[TASK REQUIREMENTS]:
Only one stretch of the records below is wanted: the lines from the one holding "Definition set_stringBuffer (b" through the one holding "(** [Ingredient.convert] returns". Return it exactly, both ends included.

Stored items:
----------

(** In front of the line of scenario A: every priority from 0 to 191 is
    reported, except from 100 to 109, where the line does not match. *)
Lemma priority_table_row (n : nat) :
  n <= 191 ->
  match re_match syslog (with_priority n) with
  | Some st =>
      Dict.get "priority" (matched_line st) = Some (VStr (decimal n))
      /\ ~ (100 <= n <= 109)
  | None => 100 <= n <= 109
  end.
Proof.
  intros Hn.
  pose proof priority_table as H. rewrite forallb_forall in H.
  specialize (H n). rewrite in_seq in H. specialize (H ltac:(lia)).
  unfold priority_check in H.
  destruct (re_match syslog (with_priority n)) as [st|].
  - destruct (Dict.get "priority" (matched_line st)) as [[|p|z|l]|];
      try discriminate.
    apply andb_true_iff in H as (Hp & Hr).
    apply String.eqb_eq in Hp. subst p. split; [reflexivity|].
    apply negb_true_iff, andb_false_iff in Hr as [E|E];
      apply Nat.leb_gt in E; lia.
  - apply andb_true_iff in H as (H1 & H2). apply Nat.leb_le in H1, H2. lia.
Qed.

Lemma syslog_prio : syslog = (opt TokenParts.prio >> TokenParts.after_prio)%re.
Proof. reflexivity. Qed.

(** On a priority from 0 to 191, 100 to 109 apart, the optional priority
    group hands the position after the closing bracket to what follows. *)
Lemma prio_step (n : nat) (rest : list ascii) (K : cont) :
  n <= 191 -> ~ (100 <= n <= 109) ->
  m (opt TokenParts.prio) (MState [] (bracketed n ++ rest) []) K
  = match K (after_priority n rest) with
    | Some x => Some x
    | None => K (MState [] (bracketed n ++ rest) [])
    end.
Proof.
  intros H1 H2.
  assert (E : In n (seq 0 100 ++ seq 110 82)).
  { apply in_or_app. rewrite !in_seq. lia. }
  cbn [seq app In] in E.
  repeat (destruct E as [<-|E];
          [vm_compute;
           match goal with
           | |- context [match K ?s with _ => _ end] => destruct (K s)
           end; reflexivity|]).
  contradiction.
Qed.

Lemma slice_bracketed (n : nat) :
  n <= 191 -> Py.slice_1_m1 (l2s (bracketed n)) = decimal n.
Proof.
  intros H.
  assert (T : forallb (fun n => String.eqb (Py.slice_1_m1 (l2s (bracketed n)))
                                           (decimal n)) (seq 0 192) = true)
    by (vm_compute; reflexivity).
  rewrite forallb_forall in T. apply String.eqb_eq, T, in_seq. lia.
Qed.

(** When what follows the priority matches the rest of the pattern, the
    line matches and the priority is reported without its brackets. *)
Lemma priority_reported (n : nat) (rest : string) (st : mstate) :
  n <= 191 -> ~ (100 <= n <= 109) ->
  m TokenParts.after_prio (after_priority n (s2l rest)) Some = Some st ->
  re_match syslog ("<" ++ decimal n ++ ">" ++ rest) = Some st
  /\ Dict.get "priority" (matched_line st) = Some (VStr (decimal n)).
Proof.
  intros H1 H2 Hm. split.
  - unfold re_match, match_here, start. cbn [before after].
    replace (s2l ("<" ++ decimal n ++ ">" ++ rest))
      with (bracketed n ++ s2l rest).
    2:{ unfold bracketed. rewrite !s2l_app, <- !app_assoc. reflexivity. }
    rewrite syslog_prio. cbn [m]. fold (m (opt TokenParts.prio)).
    rewrite (prio_step n (s2l rest) _ H1 H2), Hm. reflexivity.
  - apply ReFacts.m_sound in Hm as (st' & Hr & E).
    inversion E; subst st'; clear E.
    apply ReFacts.Run_moved in Hr as (w & d & (_ & _ & C) & F).
    assert (G : group st "priority" = Some (l2s (bracketed n))).
    { unfold group. rewrite C. cbn [after_priority caps].
      rewrite Tokens.find_skip.
      - cbn [find fst]. rewrite String.eqb_refl. reflexivity.
      - eapply Forall_impl; [|exact F]. intros [nm t] Hin. cbn [fst] in *.
        vm_compute in Hin.
        repeat (destruct Hin as [<-|Hin]; [reflexivity|]). contradiction. }
    unfold matched_line. cbn [Dict.get]. rewrite String.eqb_refl.
    unfold syslog_dict. rewrite G.
    replace (String.eqb (l2s (bracketed n)) "-") with false
      by (unfold bracketed; rewrite string_of_list_ascii_of_string; reflexivity).
    replace (String.eqb (l2s (bracketed n)) "") with false
      by (unfold bracketed; rewrite string_of_list_ascii_of_string; reflexivity).
    cbn [of_option]. now rewrite slice_bracketed.
Qed.

(** Whatever follows it, a priority from 100 to 109 keeps the line from
    matching. *)
Lemma priority_100_to_109_no_match (n : nat) (rest : string) :
  100 <= n <= 109 ->
  re_match syslog ("<" ++ decimal n ++ ">" ++ rest) = None.
Proof.
  intros H.
  assert (E : In n (seq 100 10)) by (apply in_seq; lia).
  cbn [seq In] in E.
  repeat (destruct E as [<-|E]; [vm_compute; reflexivity|]).
  contradiction.
Qed.

(** C3 on the code.  For a priority from 0 to 191, 100 to 109 apart, a
    line whose rest matches the rest of the pattern matches, and its
    priority is reported without the brackets.  For a priority from 100 to
    109 the line does not match, whatever follows the priority. *)
Theorem priority_0_to_191 :
  (forall (n : nat) (rest : string) (st : mstate),
      n <= 191 -> ~ (100 <= n <= 109) ->
      m TokenParts.after_prio (after_priority n (s2l rest)) Some = Some st ->
      re_match syslog ("<" ++ decimal n ++ ">" ++ rest) = Some st
      /\ Dict.get "priority" (matched_line st) = Some (VStr (decimal n)))
  /\ (forall (n : nat) (rest : string),
         100 <= n <= 109 ->
         re_match syslog ("<" ++ decimal n ++ ">" ++ rest) = None).
Proof.
  split.
  - exact priority_reported.
  - exact priority_100_to_109_no_match.
Qed.

Lemma priority_0_to_191_witness :
  (re_match syslog
     ("<" ++ decimal 165 ++ ">" ++ "1 2003-08-24T05:14:15.000003Z host01 app - - -")
   = Some scenario_a_match
   /\ Dict.get "priority" (matched_line scenario_a_match)
      = Some (VStr (decimal 165)))
  /\ re_match syslog
       ("<" ++ decimal 100 ++ ">" ++ "1 2003-08-24T05:14:15.000003Z host01 app - - -")
     = None.
Proof.
  destruct priority_0_to_191 as (Ha & Hb). split.
  - apply (Ha 165); [lia|lia|]. vm_compute. reflexivity.
  - apply (Hb 100). lia.
Defined.

(** The line with priority 100 is reported as unparsable. *)
Lemma priority_100_unparsable :
  yielded (parse_utc (Iterable [PyStr (with_priority 100)]) false false false)
  = [Bare [("unparsable",
            VStr "<100>1 2003-08-24T05:14:15.000003Z host01 app - - -")]].
Proof. vm_compute. reflexivity. Qed.

(** C7 on the code.  The three replacements run one after the other over
    the whole text, so that the backslash an escaped backslash stands for
    is read again as the start of an escape: of backslash, backslash,
    bracket only the bracket is left, in a message and in a parameter
    value alike, where one pass over the original text leaves backslash,
    bracket. *)
Theorem fixup_escaped_resolves_twice :
  fixup_escaped "a\\]b" = "a]b"
  /\ resolve_escapes "a\\]b" = "a\]b"
  /\ (exists r,
         yielded (parse_utc (Iterable [PyStr (scenario_a ++ " a\\]b")])
                            false false false) = [Bare r]
         /\ Dict.get "message" r = Some (VStr "a]b"))
  /\ parameters (struct_of ("[id k=" ++ dquote ++ "a\\" ++ dquote ++ "]"))
     = [("k", "a")]
  /\ resolve_escapes "a\\" = "a\".
Proof.
  split; [vm_compute; reflexivity|]. split; [vm_compute; reflexivity|].
  split; [|split; vm_compute; reflexivity].
  eexists. split; vm_compute; reflexivity.
Qed.

(** ** The claims at sample inputs *)

(** C1 as stated fails: a blank line yields nothing, in tolerant mode too. *)
Lemma blank_line_yields_nothing :
  let data := [PyStr scenario_a; PyStr "   "; PyStr "garbage"] in
  length (yielded (parse_utc (Iterable data) false false true))
  <> length data.
Proof. vm_compute. discriminate. Qed.

Lemma record_parsed_or_unparsable_witness :
  Dict.keys (scenario_a_record (Some 1061702055%Z) (Some 1061702055%Z)) = ["unparsable"]
  \/ ((Dict.keys (scenario_a_record (Some 1061702055%Z) (Some 1061702055%Z)) = parsed_keys
       \/ Dict.keys (scenario_a_record (Some 1061702055%Z) (Some 1061702055%Z))
          = parsed_keys ++ epoch_keys)
      /\ ~ In "unparsable" (Dict.keys (scenario_a_record (Some 1061702055%Z) (Some 1061702055%Z)))).
Proof.
  apply (record_parsed_or_unparsable
           Utils.compatibility (Utils.timestamp (fun _ => 0%Z))
           Utils.convert_to_int [PyStr scenario_a] false false false
           (Bare (scenario_a_record (Some 1061702055%Z) (Some 1061702055%Z)))).
  - vm_compute. left. reflexivity.
  - left. reflexivity.
Defined.

Lemma unparsable_line_record_witness :
  parse_line_utc false false (PyStr "garbage line with no structure")
  = ([["Unparsable line found: garbage line with no structure"]],
     inr (Some [("unparsable", VStr "garbage line with no structure")])).
Proof.
  apply (unparsable_line_record (Utils.timestamp (fun _ => 0%Z))
           Utils.convert_to_int false false "garbage line with no structure").
  - vm_compute. discriminate.
  - vm_compute. reflexivity.
Defined.

(** C8 at the failing input: in normalized mode the value is not the
    original line, its leading white space is stripped too. *)
Lemma unparsable_line_loses_leading_space :
  snd (parse_line_utc false false (PyStr "  garbage"))
  = inr (Some [("unparsable", VStr "garbage")])
  /\ snd (parse_line_utc false false (PyStr "  garbage"))
     <> inr (Some [("unparsable",
                    VStr (strip_trailing_newline "  garbage"))]).
Proof. vm_compute. split; [reflexivity|discriminate]. Qed.
(** * BitStream: a shallow embedding of engine/source/core/bitStream.cpp

    The stream treats a byte buffer as a sequence of bits (LSB first inside
    each byte).  The embedding keeps the shape of the C++ code:

    - machine integers are [Z] with the wrap-around of their C++ type written
      out ([wrapU8], [wrapS32], [wrapU32]);
    - the buffer behind [dataPtr] is a [list Z] whose length is the extent of
      the allocation; every access through [dataPtr] is bounds checked and an
      access outside the allocation makes the operation return [None];
    - member functions are state transformers [BitStream -> option _]. *)

From stdpp Require Import base option list numbers.
From Stdlib Require Import ZArith Lia Bool.
From Stdlib Require Import SpecFloat.

Local Open Scope Z_scope.

(** ** Machine integers *)

Definition wrapU8 (v : Z) : Z := v mod 256.
Definition wrapU32 (v : Z) : Z := v mod 2 ^ 32.
Definition wrapS32 (v : Z) : Z := (v + 2 ^ 31) mod 2 ^ 32 - 2 ^ 31.

(** ** Memory behind a [U8*] *)

(** [*(p + i)] read as a [U8]. *)
Definition load (m : list Z) (i : Z) : option Z :=
  if 0 <=? i then wrapU8 <$> m !! Z.to_nat i else None.

(** [*(p + i) = v] with [v] converted to [U8]. *)
Definition store (m : list Z) (i : Z) (v : Z) : option (list Z) :=
  if (0 <=? i) && (i <? Z.of_nat (length m))
  then Some (<[Z.to_nat i := wrapU8 v]> m)
  else None.

(** ** The stream object *)

(** A [Point3F]; an [F32] is carried as its 32-bit pattern. *)
Record Point3F := mkPoint3F { px : Z; py : Z; pz : Z }.

(** Modelled from the spec: the class declaration lives in core/bitStream.h,
    which is not among the sources; the fields are the ones the member
    functions of bitStream.cpp use (spec section 3, "Stream").  [mMinSpace]
    is the extra field of the two growing variants. *)
Record BitStream := mkBitStream {
  dataPtr : list Z;
  bitNum : Z;
  bufSize : Z;
  error : bool;
  maxReadBitNum : Z;
  maxWriteBitNum : Z;
  stringBuffer : option (list Z);
  mCompressPoint : Point3F;
  mMinSpace : Z
}.

Definition set_dataPtr (d : list Z) (s : BitStream) : BitStream :=
  mkBitStream d (bitNum s) (bufSize s) (error s) (maxReadBitNum s)
    (maxWriteBitNum s) (stringBuffer s) (mCompressPoint s) (mMinSpace s).

Definition set_bitNum (n : Z) (s : BitStream) : BitStream :=
  mkBitStream (dataPtr s) n (bufSize s) (error s) (maxReadBitNum s)
    (maxWriteBitNum s) (stringBuffer s) (mCompressPoint s) (mMinSpace s).

Definition set_error (e : bool) (s : BitStream) : BitStream :=
  mkBitStream (dataPtr s) (bitNum s) (bufSize s) e (maxReadBitNum s)
    (maxWriteBitNum s) (stringBuffer s) (mCompressPoint s) (mMinSpace s).

Definition set_stringBuffer (b : option (list Z)) (s : BitStream) : BitStream :=
  mkBitStream (dataPtr s) (bitNum s) (bufSize s) (error s) (maxReadBitNum s)
    (maxWriteBitNum s) b (mCompressPoint s) (mMinSpace s).

Definition set_mCompressPoint (p : Point3F) (s : BitStream) : BitStream :=
  mkBitStream (dataPtr s) (bitNum s) (bufSize s) (error s) (maxReadBitNum s)
    (maxWriteBitNum s) (stringBuffer s) p (mMinSpace s).
(** [Ingredient.convert] returns exactly when each of the two unit
    strings resolves in one category only, the density is there when the
    categories differ, and no divisor is zero: the ratio of the target
    unit and, from mass to volume, the density.  The name it returns is
    the target string as given, or "liter" when none was given. *)
Theorem Ingredient_convert_returns (i : Ingredient) (uh : UnitsHandler)
    (m : Q) (from_unit : string) (to_unit : option string) :
  Ingredient_uh i = Some uh ->
  let t := or_liter to_unit in
  ((exists x name,
       Ingredient_convert i m from_unit to_unit = Return (x, name))
   <->
   exists u v,
     ((only_volume uh from_unit u /\ only_volume uh t v) \/
      (only_mass uh from_unit u /\ only_mass uh t v) \/
      (only_volume uh from_unit u /\ only_mass uh t v /\
       density i <> None) \/
      (only_mass uh from_unit u /\ only_volume uh t v /\
       exists d, density i = Some d /\ ~ (d == 0)%Q)) /\
     ~ (SI_ratio v == 0)%Q)
  /\
  (forall x name,
      Ingredient_convert i m from_unit to_unit = Return (x, name) ->
      name = t).
Proof.
  intros Huh t. subst t.
  unfold Ingredient_convert, only_volume, only_mass, convert_from_SI, truediv.
  rewrite Huh. cbn [call bind].
  destruct (match_unit (volume uh) from_unit) as [v1|],
           (match_unit (mass uh) from_unit) as [m1|],
           (match_unit (volume uh) (or_liter to_unit)) as [v2|],
           (match_unit (mass uh) (or_liter to_unit)) as [m2|];
    cbn [is_None is_not_None negb andb call bind].
  all: split_cases.
  all: (split; [split|]).
  all: try (intros; congruence).
  all: try (intros [? [? ?]]; discriminate).
  all: try (intros _; do 2 eexists; reflexivity).
  all: try (intros _; do 2 eexists; split; [search|assumption]).
  all: intros [? [? [[?|[?|[?|?]]] ?]]]; same_units; contradiction.
Qed.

----------

[FINAL ANSWER]:
Definition set_stringBuffer (b : option (list Z)) (s : BitStream) : BitStream :=
  mkBitStream (dataPtr s) (bitNum s) (bufSize s) (error s) (maxReadBitNum s)
    (maxWriteBitNum s) b (mCompressPoint s) (mMinSpace s).

Definition set_mCompressPoint (p : Point3F) (s : BitStream) : BitStream :=
  mkBitStream (dataPtr s) (bitNum s) (bufSize s) (error s) (maxReadBitNum s)
    (maxWriteBitNum s) (stringBuffer s) p (mMinSpace s).
(** [Ingredient.convert] returns exactly when each of the two unit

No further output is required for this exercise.